You are now caught up to the point where extract brewers start.

Extract brewing starts here

As an Extract Brewer, you are purchasing the syrups or powders that contain the sugars extracted from the grain in the above directions. Throw your sugars into a boiling kettle, add your water, and continue with the steps common to both methods.

Steps common to both methods

At this point, you should have a boiling kettle full of hot wort, and it is time to boil your beer. Start heating your kettle, and once it is boiling, you can add your hops according to the timing the recipe calls for. If the recipe says 60 minutes, you boil the hops for 60 minutes, not put it in at 60 minutes into the boil. Most recipes call for an hour-long boil, but some call for more or less depending on the style of beer, and the opinions of whoever wrote the recipe. Try to not boil away too much water, as that will cause there to be too much sugar in the wort, for the style of beer you are trying to make.

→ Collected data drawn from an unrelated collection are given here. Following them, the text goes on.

(** DeepCopy from its DeepCopyInto: a new pointer, isolated from the receiver. *)
Lemma deep_copy_isolated {T V} `{!Deep cell T V, !DeepLaws cell T V, !Storable cell T, !StorableLaws cell T, !Zero T}
    (into : gmap loc cell → T → option (gmap loc cell * T)) h a v :
  into_ok into → deep_read h (mkPtr (Some a) : ptr T) = Some v →
  ∃ h' q, deep_copy into h (mkPtr (Some a)) = Some (h', mkPtr (Some q)) ∧ h ⊆ h' ∧ h !! q = None ∧
    isolated h' (mkPtr (Some a) : ptr T) (mkPtr (Some q)) v.
Proof using AllocatorLaws0.
  intros Hi Hv; destruct (deep_copied_ptr into h a v Hi Hv) as (h' & q & E & C).
  exists h', q; split; [done |]; split; [apply C |]; split; [|by eapply copied_isolated].
  apply not_elem_of_dom; destruct C as (_ & _ & Hd); cbn in Hd; set_solver.
Qed.

(** Structs field by field: a flat field is assigned, the others are copied in order. *)
Definition into_flat {T} h (t : T) : option (gmap loc cell * T) := Some (h, t).
Definition into_pair {A B} (f : gmap loc cell → A → option (gmap loc cell * A)) (g : gmap loc cell → B → option (gmap loc cell * B))
    h (p : A * B) : option (gmap loc cell * (A * B)) :=
  '(h, a) ← f h p.1; '(h, b) ← g h p.2; Some (h, (a, b)).

Lemma into_flat_ok {T} : @into_ok T T (flat_deep T) into_flat.
Proof. intros h t v _; exists h, t; split; [done |]; by apply copied_flat. Qed.

Lemma into_pair_ok {A VA B VB} `{!Deep cell A VA, !Deep cell B VB, !DeepLaws cell A VA, !DeepLaws cell B VB} f g :
  into_ok (T := A) f → into_ok (T := B) g → into_ok (T := A * B) (into_pair f g).
Proof using AllocatorLaws0.
  intros Hf Hg h [a b] v (va & Ha & (vb & Hb & [= <-])%bind_Some)%bind_Some.
  destruct (Hf h a va Ha) as (h1 & a' & E1 & C1).
  destruct (read_weaken h h1 b vb Hb (proj1 C1)) as [Hb1 _].
  destruct (Hg h1 b vb Hb1) as (h2 & b' & E2 & C2).
  exists h2, (a', b'); unfold into_pair; cbn [fst snd]; rewrite E1; cbn; rewrite E2.
  split; [done | by eapply copied_pair].
Qed.

Lemma into_via_ok {R F V} `{!Deep cell F V} (fields : R → F) into into' :
  (∀ h r, prod_map id fields <$> into h r = into' h (fields r)) →
  into_ok (T := F) into' → @into_ok R V (via_deep fields) into.
Proof.
  intros E Hi h r v Hv; destruct (Hi h (fields r) v Hv) as (h' & t' & E' & C).
  rewrite <- E in E'; apply fmap_Some in E' as ([h1 r'] & Hr & [= -> ->]).
  exists h1, r'; split; [done | exact C].
Qed.

End copies.
End heap.

Module deepcopy.
Import heap.

Create HintDb deepcopy.

(** ** The types (common_types.go, status_conditions.go, types.go, guestbook_types.go) *)

Record CommonSpec := mkCommonSpec { Version : string; Channel : string }.

Record CommonStatus := mkCommonStatus {
  Healthy : bool;
  Errors : slice string;
  Phase : string;
  ObservedGeneration : Z
}.

Section types.
Context (TypeMeta ObjectMeta ListMeta Condition RawExtension : Type).

Record StatusConditions := mkStatusConditions { Conditions : slice Condition }.
Record PatchSpec := mkPatchSpec { Patches : slice (ptr RawExtension) }.

Record SimpleTestSpec := mkSimpleTestSpec { st_CommonSpec : CommonSpec; st_PatchSpec : PatchSpec }.
Record SimpleTestStatus := mkSimpleTestStatus { st_CommonStatus : CommonStatus; st_StatusConditions : StatusConditions }.
Record SimpleTest := mkSimpleTest {
  st_TypeMeta : TypeMeta;
  st_ObjectMeta : ObjectMeta;
  st_Spec : SimpleTestSpec;
  st_Status : SimpleTestStatus
}.
Record SimpleTestList := mkSimpleTestList {
  stl_TypeMeta : TypeMeta;
  stl_ListMeta : ListMeta;
  stl_Items : slice SimpleTest
}.

Record GuestbookSpec := mkGuestbookSpec { gb_CommonSpec : CommonSpec; gb_PatchSpec : PatchSpec }.
Record GuestbookStatus := mkGuestbookStatus { gb_CommonStatus : CommonStatus }.
Record Guestbook := mkGuestbook {
  gb_TypeMeta : TypeMeta;
  gb_ObjectMeta : ObjectMeta;
  gb_Spec : GuestbookSpec;
  gb_Status : GuestbookStatus
}.
Record GuestbookList := mkGuestbookList {
  gbl_TypeMeta : TypeMeta;
  gbl_ListMeta : ListMeta;
  gbl_Items : slice Guestbook
}.
End types.

Arguments mkStatusConditions {_}. Arguments Conditions {_}.
Arguments mkPatchSpec {_}. Arguments Patches {_}.
Arguments mkSimpleTestSpec {_}. Arguments st_CommonSpec {_}. Arguments st_PatchSpec {_}.
Arguments mkSimpleTestStatus {_}. Arguments st_CommonStatus {_}. Arguments st_StatusConditions {_}.
Arguments mkSimpleTest {_ _ _ _}. Arguments st_TypeMeta {_ _ _ _}. Arguments st_ObjectMeta {_ _ _ _}.
Arguments st_Spec {_ _ _ _}. Arguments st_Status {_ _ _ _}.
Arguments mkSimpleTestList {_ _ _ _ _}. Arguments stl_TypeMeta {_ _ _ _ _}. Arguments stl_ListMeta {_ _ _ _ _}.
Arguments stl_Items {_ _ _ _ _}.
Arguments mkGuestbookSpec {_}. Arguments gb_CommonSpec {_}. Arguments gb_PatchSpec {_}.
Arguments mkGuestbook {_ _ _}. Arguments gb_TypeMeta {_ _ _}. Arguments gb_ObjectMeta {_ _ _}.
Arguments gb_Spec {_ _ _}. Arguments gb_Status {_ _ _}.
Arguments mkGuestbookList {_ _ _ _}. Arguments gbl_TypeMeta {_ _ _ _}. Arguments gbl_ListMeta {_ _ _ _}.
Arguments gbl_Items {_ _ _ _}.

(** ** The copies *)

Section deepcopy.
Context {cell : Type} `{!Allocator cell}.
Context {TypeMeta ObjectMeta ObjectMetaV ListMeta ListMetaV Condition ConditionV RawExtension RawExtensionV : Type}.
Implicit Types h : gmap loc cell.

However, that will also result in a higher alcohol beer, just fewer bottles of it. Most of the time hops are added near the end of the boil too to add hop flavor and aroma to the beer. The hops added early to the boil only add bitterness.

Once the boil is finished, you need to cool the liquid down quickly. The cheapest way to do this is to fill the bathtub about 5" deep with ice water. You will need several bags of ice to cool 5 gallons of water down from 212ºF to just below 100ºF. Once cooled you can put it in a fermenter. Either a 5-gallon food grade bucket, or glass carbouy should suffice. Add your yeast (if dried yeast is used rehydrate it earlier in the day. If a liquid yeast culture is used remember to start it a day or two in advance.) affix an airlock and wait about two weeks.

Once activity in the airlock ceases, you have beer, albeit flat beer. To carbonate it, add ¾ cups of corn sugar to 2 cups water. Boil it. Cool it. Add it to your beer. Using a bottle filler, you can fill bottles with your wonderful creation, and you will of course need a capper to seal the bottles. The yeast in the brew will eat the sugar you just added, and convert that into more alcohol and carbon dioxide. As the carbon dioxide has no place to escape, it will dissolve into the beer and carbonation occurs. Wait two weeks with the bottles stored in a safe place for carbonation to occur. There is a slim chance that if you put it in the bottles before it was done fermenting, that the bottles may explode. After enough time that carbonation occurs properly, sit back and drink up. You earned it.

Useful Insights

Anything that touches the brew after the boil, including carbouys and bottles must be sanitized!!!!!!

Don't breathe on your beer as you have bacteria in your mouth that can cause beer to taste bad.

A hydrometer measures the density (specific gravity) of a liquid. (The SG of the beer before fermentation - the SG of the beer after fermentation) * .129 = percent alcohol by volume.

Buy a thermometer.

The single thing you can do that will show the greatest improvement in your beer is switch from dry yeast cultures to liquid yeast cultures.

A news group rec.crafts.brewing exists for the discussion of brewing beer, and has many knowledgeable frequenters.